At the time of writing, The Clink operates 39 projects across 36 prisons, including both male and female prisons.
How The Clink Charity uses donations
- Every training place requires subsidy.
- The Clink Charity receives some funding from HM Prisons and Probation Service for its training work, though not enough to cover all the training costs.
- The Clink Charity retains the revenues from its restaurants. Clearly those ceased completely when the restaurants closed during the Covid lockdowns – which were longer in prisons than elsewhere.
- Furthermore, The Clink’s plan includes:
- (a) expanding the number of training places, e.g., by opening more Clink Kitchens (for catering in prisons), and, if possible, opening a restaurant in a prison in the North of England
- (b) expanding the events catering business to include trainees outside prisons, such as people on probation, young offenders at risk of moving into the adult offender system, and those completing community payback.
- (c) improving its management systems. {This is part of a pattern that Giving Evidence sees all the time: many donations are for ‘the front-line work’, e.g., for training places, but in order to run effectively, the charity also needs systems, for tracking: applications; the effectiveness of its system for selecting applicants and improving that; attendance at courses; success rates in the various NVQs that it offers, and using those data to improve the training; employment rates post-release and using those data to improve the qualifications and support, and so on.}
More about the funding for Clink
- Government grants
- The Clink receives grants – some from companies and charitable foundations associated with food, e.g., the Worshipful Company of Cooks, and the Antonio Carluccio Fondation, and some from others, e.g., Goldman Sachs, a bank.
Other information
Evidence and strategy
- The independent evidence from the Justice Data Lab looks at: the 12-month re-offending rate; the frequency of re-offending; and the time to first re-offence. The evaluations find an effect on the first; on the latter two, they either found improvement or were inconclusive. (Inconclusive results are simply the result of the sample size, and not a reflection on The Clink Charity or its effectiveness.) The most recent Justice Data Lab evaluation of The Clink Charity published in July 2022: unlike the previous evaluations, it was inconclusive about the effect on 12 month re-offending: however, like the first and second evaluations, it found a reduction in re-offending frequency within 12 months. That most recent evaluation is unlike the others in that (a) it covers the start of Covid lockdowns, which obviously caused significant changes to the intervention and (b) it includes more women’s prisons than the previous evaluations did, and women’s re-offending patterns differ substantially from men’s.

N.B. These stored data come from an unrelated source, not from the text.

(** X18: in strict mode the handler always completes once the
    aggregation pass has, under any exclusion predicate: no version
    string is ever parsed. *)
Theorem strict_mode_always_completes (P : Platform)
  (heap : ModRef -> ModuleObj) (fuel : nat) (options : Options)
  (compilation : Compilation) (store : list (string * list Instance)) :
  strict options = true ->
  aggregate P heap fuel (context compilation) (modules compilation)
  = Ret store ->
  exists duplicates,
    classify P true (exclude options) store = Ret duplicates /\
    emit P heap fuel options compilation
    = Ret (conclude P options compilation (report duplicates)).
Proof.
  intros Hstrict Hagg.
  destruct (aggregate_NoDup_keys P heap fuel _ _ store Hagg)
    as (Hkeys & _ & _).
  eexists. split.
  - apply (classify_returns P true (exclude options) store Hkeys).
    intros name instances _. rewrite classifyName_strict_returns.
    reflexivity.
  - rewrite emit_conclude, Hagg, Hstrict. simpl.
    rewrite (classify_returns P true (exclude options) store Hkeys).
    + reflexivity.
    + intros name instances _. rewrite classifyName_strict_returns.
      reflexivity.
Qed.

Lemma strict_mode_always_completes_witness :
  exists duplicates,
    classify badVersionPlatform true (Some (excludeVersion "2.0.0")) badVersionStore
    = Ret duplicates /\
    emit badVersionPlatform badVersionHeap 5
         {| verbose := false; showHelp := true; emitError := false;
            exclude := Some (excludeVersion "2.0.0"); strict := true |}
         {| context := "/app"; modules := [0; 1; 2]; errors := [];
            warnings := []; callbacks := 0 |}
    = Ret (conclude badVersionPlatform
             {| verbose := false; showHelp := true; emitError := false;
                exclude := Some (excludeVersion "2.0.0"); strict := true |}
             {| context := "/app"; modules := [0; 1; 2]; errors := [];
                warnings := []; callbacks := 0 |}
             (report duplicates)).
Proof.
  apply (strict_mode_always_completes badVersionPlatform badVersionHeap 5
           {| verbose := false; showHelp := true; emitError := false;
              exclude := Some (excludeVersion "2.0.0"); strict := true |}
           {| context := "/app"; modules := [0; 1; 2]; errors := [];
              warnings := []; callbacks := 0 |}
           badVersionStore).
  - reflexivity.
  - reflexivity.
Defined.

Lemma groupByMajor_throws (P : Platform) (l : list Instance) :
  validVersions P l = false ->
  forall acc,
    foldM (groupStep P) l acc = Throw (TypeError "Invalid Version").
Proof.
  induction l as [|i l IH]; simpl; [discriminate|].
  intros Hv acc. unfold groupStep at 1.
  destruct (semver_major P (entry_version i)) as [k|]; simpl;
    [|reflexivity].
  apply IH. exact Hv.
Qed.

(** A turn of the loop in relaxed mode returns when the name has at most
    one instance or versions that all parse, and throws otherwise. *)
Lemma classifyName_relaxed_outcome (P : Platform)
  (exclude : option (NamedInstance -> bool)) (name : string)
  (instances : list Instance) :
  if (List.length instances <=? 1)%nat || validVersions P instances
  then returns (classifyName P false exclude name instances) = true
  else classifyName P false exclude name instances
       = Throw (TypeError "Invalid Version").
Proof.
  unfold classifyName.
  destruct (List.length instances <=? 1)%nat; cbn [orb];
    [reflexivity|].
  destruct (validVersions P instances) eqn:Hv.
  - destruct (policyFilter_relaxed P instances) as [Hret _].
    rewrite (Hret Hv). cbn [bind].
    destruct (_ <=? 1)%nat; reflexivity.
  - unfold policyFilter, groupByMajor.
    rewrite (groupByMajor_throws P instances Hv). reflexivity.
Qed.
(** X19. [getConfiguration] compares the widget with the first entry
    that bears the name of its facet, and with no other: it writes one
    warning on the console when that entry has other attributes or
    another separator than the widget, and nothing when both agree. *)
Theorem getConfiguration_warns_on_first_match (wp : WidgetParams)
    (current : Configuration) console pre facetSet post :
  cfg_hierarchicalFacets current = Some (pre ++ facetSet :: post) →
  (∀ entry, In entry pre → fc_name entry ≠ hierarchicalFacetName wp) →
  fc_name facetSet = hierarchicalFacetName wp →
  getConfiguration wp current console
  = (if decide (fc_attributes facetSet = attributes wp
                ∧ fc_separator facetSet = Some (default " > " (separator wp)))
     then console
     else console ++ [differentOptions],
     Ok {| cfg_hierarchicalFacets := None |}).
Proof.
  intros Hcur Hpre Hname. unfold getConfiguration. rewrite Hcur.
  rewrite (find_first _ pre facetSet post).
  - unfold bind, console_warn, modify, ret, separatorOrDefault.
    destruct (decide (fc_attributes facetSet = attributes wp
                      ∧ fc_separator facetSet
                        = Some (default " > " (separator wp))))
      as [[Ha Hs] | Hdiff].
    + by rewrite !bool_decide_true by done.
    + destruct (decide (fc_attributes facetSet = attributes wp)) as [Ha | Ha].
      * rewrite (bool_decide_true _ Ha).
        rewrite bool_decide_false by (intros Hs; by apply Hdiff). done.
      * by rewrite (bool_decide_false _ Ha).
  - intros entry Hin. apply bool_decide_eq_false. by apply Hpre.
  - by apply bool_decide_eq_true.
Qed.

- The Clink Charity uses the Justice Data Lab for evaluation. For charities working in prisons, it is normally impossible for them to set up experiments (e.g., randomised controlled trials) to assess their evidence, and also impossible for them to get data on any kind of comparison group of prisoners who did not get their intervention; this is the problem that the Justice Data Lab was set up to solve.